[Stored data]
(* ===== verification/JudgeFunc.v ===== *)
(** The judge's histories and threshold functions
    ([modules/judge/store/linkedlist.go], [func.go]).  A history is the list
    of the items of one series, newest first; [HistoryData] turns it into the
    points a function looks at (values for gauges, rates for counters), and
    [Compute] of each function decides whether an alarm triggers. *)
From S2P Require Export Model.
From Stdlib Require Import Ascii.
Local Open Scope string_scope.

(** Source: modules/judge/store/linkedlist.go, type SafeLinkedList. The front of the list comes first. *)
Abbreviation SafeLinkedList := (list JudgeItem).

(** * Histories *)

(** Source: modules/judge/store/linkedlist.go, SafeLinkedList.Front. *)
Definition Front (L : SafeLinkedList) : option JudgeItem := head L.
(** Source: modules/judge/store/linkedlist.go, SafeLinkedList.Len. *)
Definition Len (L : SafeLinkedList) : Z := Z.of_nat (length L).
(** Source: modules/judge/store/linkedlist.go, SafeLinkedList.ToSlice. *)
Definition ToSlice (L : SafeLinkedList) : list JudgeItem := L.
(** Source: modules/judge/store/linkedlist.go, SafeLinkedList.PushFront. *)
Definition PushFront (v : JudgeItem) (L : SafeLinkedList) : SafeLinkedList := v :: L.

(** [for i := 0; i < del; i++ { L.Remove(L.Back()) }]. *)
Fixpoint remove_back (del : nat) (L : SafeLinkedList) : res SafeLinkedList :=
  match del with
  | O => Ret L
  | S d => match L with [] => Panic NilDeref | _ => remove_back d (removelast L) end
  end.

WORK TO BE COMPLETED
Each line from the top of the entries above through the line containing "(** * Histories *)" must be transcribed exactly, and no other line may appear.

SOLUTION TO THE PROBLEM
(* ===== verification/JudgeFunc.v ===== *)
(** The judge's histories and threshold functions
    ([modules/judge/store/linkedlist.go], [func.go]).  A history is the list
    of the items of one series, newest first; [HistoryData] turns it into the
    points a function looks at (values for gauges, rates for counters), and
    [Compute] of each function decides whether an alarm triggers. *)
From S2P Require Export Model.
From Stdlib Require Import Ascii.
Local Open Scope string_scope.

(** Source: modules/judge/store/linkedlist.go, type SafeLinkedList. The front of the list comes first. *)
Abbreviation SafeLinkedList := (list JudgeItem).

(** * Histories *)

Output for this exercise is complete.